Today (the 4th of March 2024), we were walking from Tottenham Court Road Underground station to the British Museum via Great Russell Street. Along that thoroughfare, we passed a pre-WW2 brick building, which now houses the luxurious Bloomsbury Hotel. If you look above its main entrance, you can see carved stone masonry that indicates that the building, completed in 1933, was once a branch of the YWCA – it was The YWCA Central Club. The architect was Sir Edwin Lutyens of Hampstead Garden Suburb and New Delhi fame. It remained a YWCA until the 1970s, then became a hostel, and now it has been converted into its present reincarnation. While the building served as the YWCA it had a swimming pool in its basement. It was in this pool that I finally learned to swim – I was about 12 years old.
The Saturday morning classes were conducted by a Mr Brickett. Each of his pupils began by buying a set of his inflatable arm bands, which were worn on the upper halves of the student’s arms. Each lesson, Mr Brickett inflated the arm bands, and using these, we swam (or made our way) across the width of the pool – without letting our feet touch the bottom. On each successive lesson, Mr Brickett inflated the armbands less than on the previous lesson. Eventually, we were making our way across the pool with uninflated armbands. When we could do this, we had to swim one width (about 10 yards) without the armbands, and then we were given a fancy certificate with a Union Jack printed on it.

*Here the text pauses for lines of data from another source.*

(** The loop of [integrate_changes_with_master] on a master of unique
    ids: records of the master are overridden in place, every record of
    the batch with an id the master did not have is appended. *)
Lemma replace_first_app_l X Y c :
  item_id c ∈ ids X →
  replace_first (X ++ Y) (item_id c) c = replace_first X (item_id c) c ++ Y.
Proof.
  intros Hin. rewrite <-!upsert_in; [by apply upsert_app_l|done|].
  unfold ids. rewrite fmap_app, elem_of_app. by left.
Qed.

Lemma integrate_changes_shape S B :
  NoDup (ids S) →
  integrate_changes S B = (override B <$> S) ++ new_records S B.
Proof.
  intros HS. unfold integrate_changes.
  induction B as [|b B IH] using rev_ind.
  - simpl. by rewrite app_nil_r, fmap_override_nil.
  - rewrite foldl_snoc, IH. unfold integrate_step, new_records.
    rewrite filter_app.
    destruct (decide (is_Some _)) as [Hin%lookup_by_id_is_Some|Hin].
    + rewrite replace_first_app_l by (by rewrite ids_override).
      rewrite <-upsert_in by (by rewrite ids_override).
      rewrite upsert_override by done.
      rewrite filter_cons_False by naive_solver. simpl.
      by rewrite app_nil_r.
    + rewrite lookup_by_id_is_Some in Hin.
      rewrite filter_cons_True by done. simpl.
      rewrite <-app_assoc. f_equal.
      apply list_fmap_ext. intros ? s Hs%list_elem_of_lookup_2.
      symmetry. apply override_snoc_ne. intros Heq. apply Hin.
      rewrite <-Heq. apply list_elem_of_fmap. eauto.
Qed.
End dicts.

(** ** Fold-in: last write wins (C1) *)

Section fold_in.
Implicit Types (S B R : list item) (r s b : item) (i : string).

Lemma lookup_by_id_filter (P : string → Prop) `{!∀ i, Decision (P i)} B i :
  lookup_by_id (filter (λ b, P (item_id b)) B) !! i =
  if decide (P i) then lookup_by_id B !! i else None.
Proof.
  induction B as [|b B IH] using rev_ind.
  - unfold lookup_by_id; simpl. rewrite lookup_empty. by destruct (decide _).
  - rewrite filter_app, lookup_by_id_snoc.
    destruct (decide (P (item_id b))) as [Hb|Hb].
    + rewrite filter_cons_True by done. simpl. rewrite lookup_by_id_snoc.
      destruct (decide (item_id b = i)) as [<-|Hne].
      * rewrite !lookup_insert_eq. by rewrite decide_True.
      * by rewrite !lookup_insert_ne.
    + rewrite filter_cons_False by done. simpl. rewrite app_nil_r, IH.
      destruct (decide (P i)) as [Hi|Hi]; [|done].
      rewrite lookup_insert_ne; [done|]. intros Heq. apply Hb. by rewrite Heq.
Qed.

Lemma lookup_by_id_new_records S B i :
  i ∉ ids S → lookup_by_id (new_records S B) !! i = lookup_by_id B !! i.
Proof.
  intros Hi. unfold new_records.
  pose proof (lookup_by_id_filter (λ i, i ∉ ids S) B i) as Hf. simpl in Hf.
  rewrite Hf. by rewrite decide_True.
Qed.

Lemma NoDup_ids_filter (P : item → Prop) `{!∀ b, Decision (P b)} B :
  NoDup (ids B) → NoDup (ids (filter P B)).
Proof.
  induction B as [|b B IH]; [done|]. unfold ids in *. rewrite fmap_cons.
  intros [Hb HB]%NoDup_cons. rewrite filter_cons.
  destruct (decide (P b)); [|by apply IH].
  rewrite fmap_cons. apply NoDup_cons. split; [|by apply IH].
  intros (x & Hx & [_ Hin]%list_elem_of_filter)%list_elem_of_fmap.
  apply Hb, list_elem_of_fmap. eauto.
Qed.

(** The fold-in on lists without repeated ids, for both code paths. *)
Lemma merge_master_unique S B :
  NoDup (ids S) → NoDup (ids B) →
  merge_master (Some S) B = (override B <$> S) ++ new_records S B.
Proof.
  intros HS HB. simpl. rewrite dedupe_app, (dedupe_unique S) by done.
  f_equal. apply dedupe_unique, NoDup_ids_filter, HB.
Qed.

Lemma merged_record_by_record_unique S B :
  NoDup (ids S) → NoDup (ids B) →
  merged_record_by_record S B ((override B <$> S) ++ new_records S B).
Proof.
  intros HS HB. split_and!.
  - intros b Hb Hin. pose proof (lookup_by_id_unique _ _ HB Hb) as Hlk.
    apply list_elem_of_fmap in Hin as (s & Hid & Hs). split.
    + apply elem_of_app. left. apply list_elem_of_fmap. exists s.
      split; [|done]. unfold override. by rewrite <-Hid, Hlk.
    + intros r [Hr|Hr]%elem_of_app Heq.
      * apply list_elem_of_fmap in Hr as (s' & -> & Hs').
        rewrite item_id_override in Heq. unfold override. by rewrite Heq, Hlk.
      * apply list_elem_of_filter in Hr as [Hnew _]. exfalso. apply Hnew.
        rewrite Heq, Hid. apply list_elem_of_fmap. eauto.
  - intros s Hs Hnot. apply elem_of_app. left. apply list_elem_of_fmap.
    exists s. split; [|done]. unfold override.
    by apply lookup_by_id_None in Hnot as ->.
  - intros b Hb Hnew. apply elem_of_app. right.
    by apply list_elem_of_filter.
Qed.
End fold_in.

(** C1, as amended.  For every master snapshot [S] and batch [B] the
    fold-in of [update_master_labels] (a) puts, for each id of [B] that [S]
    has, the last record of [B] with that id in the result, as the only
    record with that id; (b) keeps, for each id of [S] that [B] does not
    have, the last record of [S] with that id, unchanged; (c) appends, for
    each id of [B] that [S] does not have, the last record of [B] with that
    id behind the master's records.  When neither [S] nor [B] repeats an id
    this is the rule record by record: the batch's record wins, untouched
    records are kept, new records are appended. *)
Theorem fold_in_last_write_wins (S B : list item) :
  let R := merge_master (Some S) B in
  (∀ i b, lookup_by_id B !! i = Some b → i ∈ ids S →
          b ∈ R ∧ ∀ r, r ∈ R → item_id r = i → r = b) ∧
  (∀ i s, lookup_by_id S !! i = Some s → i ∉ ids B → s ∈ R) ∧
  (∀ i b, lookup_by_id B !! i = Some b → i ∉ ids S →
          b ∈ drop (length (dedupe S)) R) ∧
  (NoDup (ids S) → NoDup (ids B) → merged_record_by_record S B R).
Proof.
  simpl. split_and!.
  - intros i b Hb _. pose proof (lookup_by_id_id _ _ _ Hb) as Hid.
    assert (lookup_by_id (S ++ B) !! i = Some b) as Hlk
      by (by rewrite lookup_by_id_app, Hb).
    split.
    + apply elem_of_dedupe. by rewrite Hid.
    + intros r Hr%elem_of_dedupe Heq. rewrite Heq, Hlk in Hr. by injection Hr.
  - intros i s Hs Hnot. pose proof (lookup_by_id_id _ _ _ Hs) as Hid.
    apply elem_of_dedupe. rewrite Hid, lookup_by_id_app.
    by apply lookup_by_id_None in Hnot as ->.
  - intros i b Hb Hnew. pose proof (lookup_by_id_id _ _ _ Hb) as Hid.
    rewrite dedupe_app, drop_app_length'; [|by rewrite length_fmap].
    apply elem_of_dedupe. by rewrite Hid, lookup_by_id_new_records.
  - intros HS HB. pose proof (merge_master_unique S B HS HB) as Heq.
    simpl in Heq. rewrite Heq. by apply merged_record_by_record_unique.
Qed.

I have only just learned that Mr Brickett, who taught me how to swim, was Reg Brickett, who, along with his brother Sidney, was a founder member and then President of the Swimming Teachers Association of Great Britain. Reg was the inventor of the arm bands, which were sold as ‘Brickett’s Swim Easy arm floats’ (www.playingpasts.co.uk/articles/swimming/the-valuable-and-unremitting-services-of-swimming-coach-walter-brickett/). Reg and his brother were sons of the famous British Olympic swimming coach Walter Septimus Brickett (1865-1933). He was responsible for training over 100 British swimming champions. Well, I did not know any of this when I was awarded my (now sadly lost) certificate.
We entered the attractive lobby of the Bloomsbury to ask about the pool. The pool is no longer in use, but still exists. It has been covered by a floor, and the room that housed it has been redecorated, and is now used to host functions and meetings. Although I swim extremely rarely, I do not think that I will ever forget my lessons with Mr Brickett at what was once the YWCA.